§ **Exercise requirements**
The records below hold a stretch from the line with "assert (∀ lv" through the line with "Hl') as (_ & _ & H2)."; return exactly those lines, ends included, and nothing more.

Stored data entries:

(** A root of the forest with the ID of the new top is that very vertex. *)
Lemma forest_same s tn placed id top k root :
  ok s tn (id :: placed) → (∀ k, k ∈ id :: placed → k ∈ ids) → id ∉ placed →
  ((∃ lv, tn !! (lv, k) = Some top) ∨ k ∈ id :: placed) →
  k = id ∨ k ∈ entries.*2 →
  ((∃ lv, tn !! (lv, k) = Some root) ∨ k ∈ placed) → root = top.
Proof.
  intros [Htn _] Hp Hnew Htop Hk Hroot.
  assert (∀ lv l, tn !! (lv, k) = Some l → k ∉ ids) as Hno.
  { intros lv l Hl. destruct (Htn _ _ _ Hl) as (_ & _ & Hent). by apply (Hdisj _ Hent). }
  destruct Hk as [->|(e & -> & He)%list_elem_of_fmap].
  - destruct Hroot as [[lv Hl]|?]; [|done]. exfalso. eapply Hno; [done|]. apply Hp. left.
  - destruct Htop as [[lv Hl]|Hin]; [|by destruct (Hdisj _ He); apply Hp].
    destruct Hroot as [[lv' Hl']|Hin]; [|destruct (Hdisj _ He); apply Hp; by right].
    destruct (Htn _ _ _ Hl) as (_ & _ & H1). destruct (Htn _ _ _ Hl') as (_ & _ & H2).
    assert (lv = lv') as <- by (apply (Hlev _ _ H1 H2); done). congruence.
Qed.

Lemma mergeVertices_self fuel s l : mergeVertices (S fuel) s l l = Some s.
Proof. simpl. by rewrite decide_True. Qed.

Lemma ok_mono s tn placed placed' : placed ⊆ placed' → ok s tn placed → ok s tn placed'.
Proof.
  intros Hp [Htn Hk]. split; [done|]. intros l k oc Hl.
  destruct (Hk _ _ _ Hl) as (? & c & ? & ? & ? & [?|?]); (split; [done|]); exists c; split_and!; auto.
Qed.

Lemma skip_spec seen inst b :
  binv seen b → i2n b !! it_InstanceID inst = None → binv (seen ++ [inst]) b.
Proof.
  intros (Hok & Hi & Hf & Hl) Hnone. unfold binv. rewrite fmap_app. split_and!.
  - eapply ok_mono; [|done]. set_solver.
  - intros id. rewrite Hi. csimpl. destruct (decide (id = it_InstanceID inst)) as [->|Hne].
    + rewrite Hi in Hnone. rewrite Hnone. by rewrite decide_True by set_solver.
    + repeat case_decide; set_solver.
  - intros k l Hk. destruct (Hf k l Hk) as (? & ? & [?|?]); set_solver.
  - intros id i name. rewrite first_app. destruct (first seen id) eqn:Hfi; [intros [= <-]; by eapply Hl|].
    case_decide; [|done]. intros _ Hn. rewrite Hi in Hnone. subst id.
    apply first_None in Hfi. rewrite decide_False in Hnone by done. congruence.
Qed.

(** The new leaf, before the loop over the tiers. *)
Lemma leaf_placing seen b id nodeName :
  binv seen b → i2n b !! id = Some nodeName → (∀ k, k ∈ it_InstanceID <$> seen → k ∈ ids) → id ∈ ids →
  let v := MkVertex nodeName id ∅ in
  (id ∉ it_InstanceID <$> seen) ∧
  placing (new (b_store b) v).1 (tierNodes b) (id :: (it_InstanceID <$> seen)) (next (b_store b)).
Proof.
  intros (Hok & Hi & Hf & Hl) Hid Hseen Hin v.
  assert (id ∉ it_InstanceID <$> seen) as Hnew by (intros ?; rewrite Hi, decide_True in Hid by done; done).
  split; [done|].
  assert (ok (b_store b) (tierNodes b) (id :: (it_InstanceID <$> seen))) as Hok'
    by (eapply ok_mono; [|done]; set_solver).
  pose proof (ok_new _ _ _ v Hok' eq_refl) as Hokn.
  split_and!; [done| |rewrite next_new; lia|].
  - intros l oc. rewrite (deref_new _ _ (next _)), decide_True by done.
    change (v_ID v) with id. intros Hc. rewrite deref_new in Hc. case_decide; [unfold v in Hc; cbn in Hc; by rewrite lookup_empty in Hc|].
    destruct Hok as [Htn Hk]. destruct (Hk _ _ _ Hc) as (_ & c & _ & _ & _ & [[lv Htl]|?]); [|done].
    destruct (Htn _ _ _ Htl) as (_ & _ & Hent). by destruct (Hdisj _ Hent).
  - right. rewrite deref_new, decide_True by done. simpl. left.
Qed.

Lemma place_spec seen inst b nodeName :
  binv seen b → i2n b !! it_InstanceID inst = Some nodeName →
  (∀ k, k ∈ it_InstanceID <$> (seen ++ [inst]) → k ∈ ids) →
  (∀ lv t, (lv, t) ∈ imap pair (trimmedTiers inst trimTiers) → t_ID t ≠ "" → (lv, t_ID t) ∈ entries) →
  let '(s', tn', top) := foldl addTier
    ((new (b_store b) (MkVertex nodeName (it_InstanceID inst) ∅)).1, tierNodes b, next (b_store b))
    (imap pair (trimmedTiers inst trimTiers)) in
  ∃ path,
    let k := v_ID (deref (cells s') top) in
    ok s' tn' (it_InstanceID inst :: (it_InstanceID <$> seen)) ∧ ext (b_store b) s' ∧ (top < next s')%nat ∧
    ((∃ lv, tn' !! (lv, k) = Some top) ∨ k ∈ it_InstanceID inst :: (it_InstanceID <$> seen)) ∧
    (k = it_InstanceID inst ∨ k ∈ entries.*2) ∧
    reverse (it_InstanceID inst :: switchIDs (trimmedTiers inst trimTiers)) = k :: path ∧
    lookupPath (cells s') top path = Some (next (b_store b)) ∧
    (next (b_store b) < next s')%nat ∧
    deref (cells s') (next (b_store b)) = MkVertex nodeName (it_InstanceID inst) ∅.
Proof.
  intros Hb Hid Hids Hent. rewrite fmap_app in Hids.
  destruct (leaf_placing seen b _ nodeName Hb Hid ltac:(set_solver) ltac:(set_solver)) as [Hnew Hpl].
  set (v := MkVertex nodeName (it_InstanceID inst) ∅) in *.
  pose proof (addTiers_spec (imap pair (trimmedTiers inst trimTiers)) _ _ _ _ (next (b_store b)) []
    Hpl ltac:(set_solver) Hent eq_refl) as Hloop.
  destruct (foldl addTier _ _) as [[s' tn'] top].
  destruct Hloop as ((Hok & _ & Htop & Hkind) & Hext & path & Hpath & Heq).
  rewrite imap_pair_snd, deref_new, decide_True in Heq by done.
  exists path. split_and!; [done| |done|done| | |done| |].
  - eapply ext_trans; [apply ext_new|done].
  - simpl in Heq. destruct (reverse (switchIDs _)) as [|x xs] eqn:Hrev; [left; by injection Heq|right].
    injection Heq as -> _. assert (x ∈ switchIDs (trimmedTiers inst trimTiers)) as Hx.
    { rewrite <-elem_of_reverse, Hrev. left. }
    apply list_elem_of_filter in Hx as [Hne (t & -> & [lv Ht]%list_elem_of_lookup)%list_elem_of_fmap].
    apply list_elem_of_fmap. exists (lv, t_ID t). split; [done|]. apply Hent; [|done].
    apply elem_of_lookup_imap. eauto.
  - rewrite reverse_cons, Heq. done.
  - destruct Hext as [Hn _]. rewrite next_new in Hn. lia.
  - destruct Hext as [Hn He]. destruct (He (next (b_store b))) as (_ & _ & Hsame); [rewrite next_new; lia|].
    rewrite deref_new, decide_True in Hsame by done. apply Hsame. simpl.
    intros (x & Hx & Hin)%list_elem_of_fmap. apply (Hdisj _ Hin). rewrite <-Hx. set_solver.
Qed.

Lemma addTiers_tn acc lts : acc.1.2 ⊆ (foldl addTier acc lts).1.2.
Proof.
  apply (foldl_inv (λ a, acc.1.2 ⊆ a.1.2)); [done|]. intros [[s tn] cur] [lv t] _. simpl. intros Hsub.
  unfold addTier. case_decide; [done|]. destruct (tn !! (lv, t_ID t)) eqn:Ht; simpl; [done|].
  etrans; [exact Hsub|]. by apply insert_subseteq.
Qed.

Lemma addInstance_spec seen inst b :
  binv seen b → (∀ k, k ∈ it_InstanceID <$> (seen ++ [inst]) → k ∈ ids) →
  (∀ lv t, (lv, t) ∈ imap pair (trimmedTiers inst trimTiers) → t_ID t ≠ "" → (lv, t_ID t) ∈ entries) →
  ∃ b', addInstance trimTiers b inst = Some b' ∧ binv (seen ++ [inst]) b'.
Proof.
  intros Hb Hids Hent. unfold addInstance.
  destruct (i2n b !! it_InstanceID inst) as [nodeName|] eqn:Hname.
  2:{ exists b. split; [done|]. by apply skip_spec. }
  pose proof (place_spec seen inst b nodeName Hb Hname Hids Hent) as Hplace.
  pose proof (leaf_placing seen b _ nodeName Hb Hname) as [Hnew _]; [set_solver..|].
  set (v := MkVertex nodeName (it_InstanceID inst) ∅) in *.
  change (new (b_store b) v) with ((new (b_store b) v).1, next (b_store b)). cbv beta iota zeta.
  pose proof (addTiers_tn ((new (b_store b) v).1, tierNodes b, next (b_store b))
    (imap pair (trimmedTiers inst trimTiers))) as Htn.
  destruct (foldl addTier _ _) as [[s' tn'] top]. simpl in Htn.
  destruct Hplace as (path & Hok & Hext & Htop & Hkind & Hk & Hpath & Hlook & Hleaf & Hv).
  set (k := v_ID (deref (cells s') top)) in *. destruct Hb as (Hok0 & Hi & Hf & Hl).
  assert (ok s' tn' (it_InstanceID <$> (seen ++ [inst]))) as Hok'.
  { eapply ok_mono; [|exact Hok]. rewrite fmap_app. set_solver. }
  assert (∀ f', forest b ⊆ f' → f' !! k = Some top →
    (∀ k' l, f' !! k' = Some l → forest b !! k' = Some l ∨ (k' = k ∧ l = top)) →
    ∀ dm insts, binv (seen ++ [inst]) (MkBuilder s' (delete (it_InstanceID inst) (i2n b)) f' tn' dm insts)) as Hfin.
  { intros f' Hsub Hf' Hcase dm insts. unfold binv. simpl. split_and!.
    - done.
    - intros id. rewrite lookup_delete, Hi, fmap_app. csimpl.
      destruct (decide (it_InstanceID inst = id)); repeat case_decide; set_solver.
    - intros k' l Hkl. destruct (Hcase _ _ Hkl) as [Hold|[-> ->]].
      + destruct (Hf _ _ Hold) as (Hlt & Hid & Hkk). pose proof Hext as [Hn He].
        destruct (He _ Hlt) as (-> & _). rewrite fmap_app. split_and!; [lia|done|].
        rewrite map_subseteq_spec in Htn. destruct Hkk as [[lv ?]|?]; [left; eauto|right; set_solver].
      + rewrite fmap_app. split_and!; [done|done|]. destruct Hkind as [?|?]; [by left|right; set_solver].
    - intros id i name. rewrite first_app. destruct (first seen id) as [i'|] eqn:Hfi.
      + intros [= ->] Hn. destruct (first_Some _ _ _ Hfi) as [Hidi Hin].
        eapply located_ext; [exact Hok0|done|done| |by eapply Hl].
        apply Hids. rewrite fmap_app. apply elem_of_app. left. apply list_elem_of_fmap. eauto.
      + case_decide as Heq; [|done]. intros [= <-] Hn. rewrite Hi, decide_False in Hname by done.
        assert (nodeName = name) as <- by congruence.
        exists (next (b_store b)), top, k, path. by split_and!. }
  destruct (forest b !! k) as [root|] eqn:Hforest.
  - destruct (Hf _ _ Hforest) as (_ & _ & Hroot).
    assert (root = top) as ->.
    { eapply forest_same; [exact Hok| |exact Hnew|exact Hkind|exact Hk|].
      - rewrite fmap_app in Hids. set_solver.
      - destruct Hroot as [[lv Hr]|?]; [left|by right]. exists lv.
        by eapply map_subseteq_spec. }
    rewrite mergeVertices_self. simpl. eexists. split; [done|]. apply Hfin; [done|done|].
    intros. by left.
  - eexists. split; [done|]. apply Hfin.
    + by apply insert_subseteq.
    + apply lookup_insert_eq.
    + intros k' l. rewrite lookup_insert. case_decide; [intros [= <-]; by right|by left].
Qed.

Lemma instances_spec c :
  (∀ k, k ∈ it_InstanceID <$> c → k ∈ ids) →
  (∀ inst lv t, inst ∈ c → (lv, t) ∈ imap pair (trimmedTiers inst trimTiers) → t_ID t ≠ "" →
     (lv, t_ID t) ∈ entries) →
  ∃ b, foldl (λ ob inst, b ← ob; addInstance trimTiers b inst)
         (Some (MkBuilder (MkStore ∅ 0%nat) names ∅ ∅ NewDomainMap ∅)) c = Some b ∧ binv c b.
Proof.
  intros Hids Hent.
  apply (foldl_prefix_inv (λ l ob, ∃ b, ob = Some b ∧ binv l b)).
  - eexists. split; [done|]. unfold binv, ok. simpl. split_and!.
    + intros lv id l. by rewrite lookup_empty.
    + intros l k oc. unfold deref. rewrite lookup_empty. simpl. by rewrite lookup_empty.
    + done.
    + intros k l. by rewrite lookup_empty.
    + done.
  - intros l1 inst l2 ob -> (b & -> & Hb). simpl. apply addInstance_spec; [done| |].
    + intros k Hk. apply Hids. rewrite !fmap_app in *. csimpl in *. set_solver.
    + intros lv t. apply Hent. set_solver.
Qed.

§ **Exercise output**
  assert (∀ lv l, tn !! (lv, k) = Some l → k ∉ ids) as Hno.
  { intros lv l Hl. destruct (Htn _ _ _ Hl) as (_ & _ & Hent). by apply (Hdisj _ Hent). }
  destruct Hk as [->|(e & -> & He)%list_elem_of_fmap].
  - destruct Hroot as [[lv Hl]|?]; [|done]. exfalso. eapply Hno; [done|]. apply Hp. left.
  - destruct Htop as [[lv Hl]|Hin]; [|by destruct (Hdisj _ He); apply Hp].
    destruct Hroot as [[lv' Hl']|Hin]; [|destruct (Hdisj _ He); apply Hp; by right].
    destruct (Htn _ _ _ Hl) as (_ & _ & H1). destruct (Htn _ _ _ Hl') as (_ & _ & H2).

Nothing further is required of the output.